#### [Activity]
Your response should contain every line from the data below that holds the string "restoreLocked".

(Source records)
>>>>
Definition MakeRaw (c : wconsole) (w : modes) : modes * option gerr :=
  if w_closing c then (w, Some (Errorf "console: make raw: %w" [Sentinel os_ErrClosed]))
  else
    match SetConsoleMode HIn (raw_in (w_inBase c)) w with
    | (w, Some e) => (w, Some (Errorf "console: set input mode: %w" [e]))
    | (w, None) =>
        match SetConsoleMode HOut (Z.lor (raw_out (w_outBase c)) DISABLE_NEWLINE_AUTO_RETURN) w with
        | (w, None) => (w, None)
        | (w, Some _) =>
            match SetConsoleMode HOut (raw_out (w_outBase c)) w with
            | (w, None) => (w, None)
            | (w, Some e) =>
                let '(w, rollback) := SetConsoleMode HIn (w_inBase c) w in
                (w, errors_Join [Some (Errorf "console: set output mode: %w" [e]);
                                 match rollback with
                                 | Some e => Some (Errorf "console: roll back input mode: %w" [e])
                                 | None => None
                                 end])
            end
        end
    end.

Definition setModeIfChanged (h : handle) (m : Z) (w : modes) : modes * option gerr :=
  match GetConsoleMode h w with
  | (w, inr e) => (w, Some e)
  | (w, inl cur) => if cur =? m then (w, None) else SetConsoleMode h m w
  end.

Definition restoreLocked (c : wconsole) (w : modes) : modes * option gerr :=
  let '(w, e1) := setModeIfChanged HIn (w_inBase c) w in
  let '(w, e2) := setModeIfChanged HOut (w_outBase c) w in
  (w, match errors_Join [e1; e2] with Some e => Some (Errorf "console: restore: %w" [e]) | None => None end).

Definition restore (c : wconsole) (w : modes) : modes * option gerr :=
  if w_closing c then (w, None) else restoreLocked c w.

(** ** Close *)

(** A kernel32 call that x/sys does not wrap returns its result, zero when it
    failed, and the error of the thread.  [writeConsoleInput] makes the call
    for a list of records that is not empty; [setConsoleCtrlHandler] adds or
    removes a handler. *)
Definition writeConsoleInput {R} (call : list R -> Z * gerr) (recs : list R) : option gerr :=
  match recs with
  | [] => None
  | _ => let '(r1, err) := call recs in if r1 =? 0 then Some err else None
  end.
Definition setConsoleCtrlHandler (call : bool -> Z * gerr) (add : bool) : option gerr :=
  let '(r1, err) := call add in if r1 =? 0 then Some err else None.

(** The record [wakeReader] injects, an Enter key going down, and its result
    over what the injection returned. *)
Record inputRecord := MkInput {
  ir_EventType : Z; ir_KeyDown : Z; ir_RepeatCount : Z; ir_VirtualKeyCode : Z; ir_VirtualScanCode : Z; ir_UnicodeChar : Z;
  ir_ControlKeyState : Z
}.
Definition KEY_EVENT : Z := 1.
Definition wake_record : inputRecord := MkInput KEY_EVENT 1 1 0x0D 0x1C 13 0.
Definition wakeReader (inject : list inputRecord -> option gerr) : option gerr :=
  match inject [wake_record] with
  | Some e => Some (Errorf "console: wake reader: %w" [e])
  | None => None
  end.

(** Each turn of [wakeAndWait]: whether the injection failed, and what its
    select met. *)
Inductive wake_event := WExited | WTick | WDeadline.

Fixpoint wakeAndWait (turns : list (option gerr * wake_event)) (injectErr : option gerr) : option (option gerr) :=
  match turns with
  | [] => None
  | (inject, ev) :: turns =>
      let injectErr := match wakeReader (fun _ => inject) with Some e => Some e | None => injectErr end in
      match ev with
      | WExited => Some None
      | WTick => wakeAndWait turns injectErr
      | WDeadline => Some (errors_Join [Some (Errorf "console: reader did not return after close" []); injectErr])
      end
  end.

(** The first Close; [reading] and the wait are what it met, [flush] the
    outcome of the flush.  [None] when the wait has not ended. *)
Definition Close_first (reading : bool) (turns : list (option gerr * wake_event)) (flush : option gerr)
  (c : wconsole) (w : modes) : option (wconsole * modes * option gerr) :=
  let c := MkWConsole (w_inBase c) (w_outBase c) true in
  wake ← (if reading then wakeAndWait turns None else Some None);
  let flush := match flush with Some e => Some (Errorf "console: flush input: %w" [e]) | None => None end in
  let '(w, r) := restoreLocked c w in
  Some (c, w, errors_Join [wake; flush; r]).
<<<<
>>>>
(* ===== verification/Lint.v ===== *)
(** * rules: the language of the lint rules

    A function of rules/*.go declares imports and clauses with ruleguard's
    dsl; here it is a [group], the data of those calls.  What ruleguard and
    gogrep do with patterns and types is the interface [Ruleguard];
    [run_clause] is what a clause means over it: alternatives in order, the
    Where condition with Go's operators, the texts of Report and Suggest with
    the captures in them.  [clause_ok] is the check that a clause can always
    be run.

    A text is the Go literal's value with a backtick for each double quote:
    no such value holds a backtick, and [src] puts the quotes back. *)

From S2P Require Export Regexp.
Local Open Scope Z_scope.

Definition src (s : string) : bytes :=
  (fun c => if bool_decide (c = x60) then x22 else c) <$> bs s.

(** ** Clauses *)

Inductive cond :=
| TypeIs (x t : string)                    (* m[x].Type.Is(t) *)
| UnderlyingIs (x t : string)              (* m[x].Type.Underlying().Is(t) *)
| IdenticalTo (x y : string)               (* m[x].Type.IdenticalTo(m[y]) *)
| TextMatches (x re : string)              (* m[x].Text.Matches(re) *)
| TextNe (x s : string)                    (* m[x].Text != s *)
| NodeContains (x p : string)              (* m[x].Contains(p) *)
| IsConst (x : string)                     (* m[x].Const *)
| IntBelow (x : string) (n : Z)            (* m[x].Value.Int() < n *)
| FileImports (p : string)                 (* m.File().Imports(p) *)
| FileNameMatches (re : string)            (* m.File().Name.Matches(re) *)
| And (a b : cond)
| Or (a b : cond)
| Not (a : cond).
<<<<
#### [Exercise output]
Definition restoreLocked (c : wconsole) (w : modes) : modes * option gerr :=
  if w_closing c then (w, None) else restoreLocked c w.
  let '(w, r) := restoreLocked c w in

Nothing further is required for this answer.